The second section of the book focuses on religious-themed stained glass. Aigner and his designers have worked on windows for all Christian denominations, along with Jewish, Buddhist, and Sikh places of worship, among others. Many churches continue the tradition of Biblical imagery, but, like Renaissance artisans who depicted donors, Aigner produces works that reflect their time and place. A panel in the Martyrs’ Shrine, in Midland, Ontario, for example, documents the relationship between the seventeenth-century Jesuit missionary Jean de Brébeuf and Joseph Chiwatenhwa of the Huron-Wendat First Nation, to tell a distinctive Canadian tale. The Old Spaghetti Factory also wanted to continue the Biblical tradition, albeit playfully, when it repurposed an old scene of shepherds and their flock — with the faces of Toronto Blue Jays.
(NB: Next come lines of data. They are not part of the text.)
(** A periodic one is started again. *)
Lemma restart_periodic k D t ts R x o T :
  timers_inv k false D ts ((tmp, [row0 t]) :: R) -> armed k t x o -> P t = true -> rt_tick k = u32 T -> Forall (fun t' => near (T + I t) (D t')) ts ->
  exists k', let D' := set_deadline D t (T + I t) in
    restart_timer prio_max 1 mask soft timer_thread false t k = Ok (tt, k') /\ timers_inv k' false D' (place D' (T + I t) t ts) ((tmp, []) :: R) /\
    timers k' = <[t := {x with timeout_tick := u32 (T + I t)}]> (timers k) /\
    (exists o', objects k' = <[OTimer t := o']> (objects k) /\ armed k' t {x with timeout_tick := u32 (T + I t)} o') /\ timers_rest k k'.
Proof using Type.
  intros Hinv [Hx Ho Hf Hi Hty Ha Hp Hh] HP HT Hn. pose proof Hinv as [Hr _ _]. rewrite Permutation_swap in Hr.
  destruct (ring_remove _ tmp (row0 t) [] [] _ Hr) as (l & El & Hl). set (k1 := {k with links := l}).
  set (o1 := without RT_TIMER_FLAG_ACTIVATED o). set (k2 := {k1 with objects ::= <[OTimer t := o1]> }).
  assert (timers_inv k2 false D ts ((row0 t, []) :: (tmp, []) :: R)) as Hinv2.
  { eapply (timers_inv_links k); [|done|exact Hinv].
    assert ((TimerHead false 0, row0 <$> ts) :: (row0 t, []) :: (tmp, []) :: R ≡ₚ (tmp, []) :: (row0 t, []) :: (TimerHead false 0, row0 <$> ts) :: R) as -> by solve_Permutation.
    exact Hl. }
  assert (objects k2 !! OTimer t = Some o1) as Ho2 by (unfold k2; cbn; by rewrite lookup_insert_eq).
  destruct (timer_start_run prio_max mask soft timer_thread k2 D ts _ t ts ((tmp, []) :: R) x o1 T Hinv2) as (k' & E & Hinv' & Hti & Hob & Hrest);
    [by right|done|done|done| |done|by rewrite Hi|].
  { rewrite <- Hh. f_equal. unfold flag_set, o1, without. cbn. by rewrite <- Z.land_assoc. }
  rewrite Hi in Hinv', Hti. exists k'. cbv zeta. split; [|split; [exact Hinv'|split; [exact Hti|split; [|by destruct Hrest]]]].
  - unfold restart_timer. erewrite bind_run; [|apply on_list_read; by rewrite (ring_isempty _ _ _ _ Hr)].
    rewrite bool_decide_eq_false_2 by done. cbn [negb when]. erewrite bind_run; [|by apply on_list_run; exact El].
    erewrite bind_run; [|by apply has_flag_run; exact Ho]. erewrite bind_run; [|by apply has_flag_run; exact Ho].
    rewrite Hp, HP, Ha. cbn [andb when]. erewrite bind_run; [|by apply set_object_run; exact Ho]. fold o1. by erewrite bind_run; [|exact E].
  - eexists. split; [rewrite Hob; unfold k2; cbn; by rewrite insert_insert_eq|].
    split; [by rewrite Hti, lookup_insert_eq|by rewrite Hob, lookup_insert_eq|done|exact Hi|exact Hty| | |].
    + unfold flag_set, with_flag, without. cbn. apply negb_true_iff, Z.eqb_neq. intros Hz.
      apply (f_equal (fun z => Z.testbit z 0)) in Hz. by rewrite Z.bits_0, Z.land_spec, Z.lor_spec, orb_true_r in Hz.
    + rewrite <- Hp. unfold flag_set, with_flag, without. cbn. by rewrite Z.land_lor_distr_l, Z.lor_0_r, <- !Z.land_assoc.
    + rewrite <- Hh. f_equal. unfold flag_set, with_flag, without. cbn. by rewrite Z.land_lor_distr_l, Z.lor_0_r, <- !Z.land_assoc.
Qed.

(** ** One timer, and all *)

(** The deadlines and the list after the timer [t] has fired at tick [T]. *)
Definition fire (T : Z) (s : (Z -> Z) * list Z) (t : Z) : (Z -> Z) * list Z :=
  if P t then (set_deadline s.1 t (T + I t), place (set_deadline s.1 t (T + I t)) (T + I t) t s.2) else s.
(** The list nodes of a timer that is not started again. *)
Definition left_out (t : Z) : list kring := if P t then [] else [(row0 t, [])].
Even the sheep sport likenesses of the 1993 World Series champions.
The third part of Artistic Glass deals with decorative, mainly secular works found in places like hospitals, universities, and private residences, many of them in Toronto. In fact, the city “has been said to have more homes with stained glass and leaded clear glass in their windows than any other city in North America,” Aigner writes. “Most of these homes were built between 1880 and 1920, coinciding with Victorian, Arts and Crafts, art nouveau, and art deco movements.” Wealthy Torontonians would indicate their refinement and social status through their choice of windows. Just take a drive around the Rosedale neighbourhood to see the evidence.
Buried in Artistic Glass is a reference to Canada Stained Glass Works, another Toronto firm, established in 1856 by Joseph McCausland, an Irish immigrant. Now known as Robert McCausland Limited and based in Etobicoke, it claims to have the longest continuous history of any stained glass company in North America. Many other enterprises failed to survive the world wars and the Great Depression. But in the 1960s, the North American craft renaissance (remember macramé plant hangers?) led to a resurgence in stained glass. Hobbyists looked to established firms for supplies and opened workshops in many major cities: “A whole new generation of craftspeople entered the industry, applying traditional techniques with the latest technological innovations.”
Occasionally, Artistic Glass reads as marketing material for Aigner’s studio, but it nonetheless presents the considerable achievements of a master artisan. In these pages, we find literal windows into an age‑old art form.
Carol Bishop-Gwyn wrote Art and Rivalry: The Marriage of Mary and Christopher Pratt.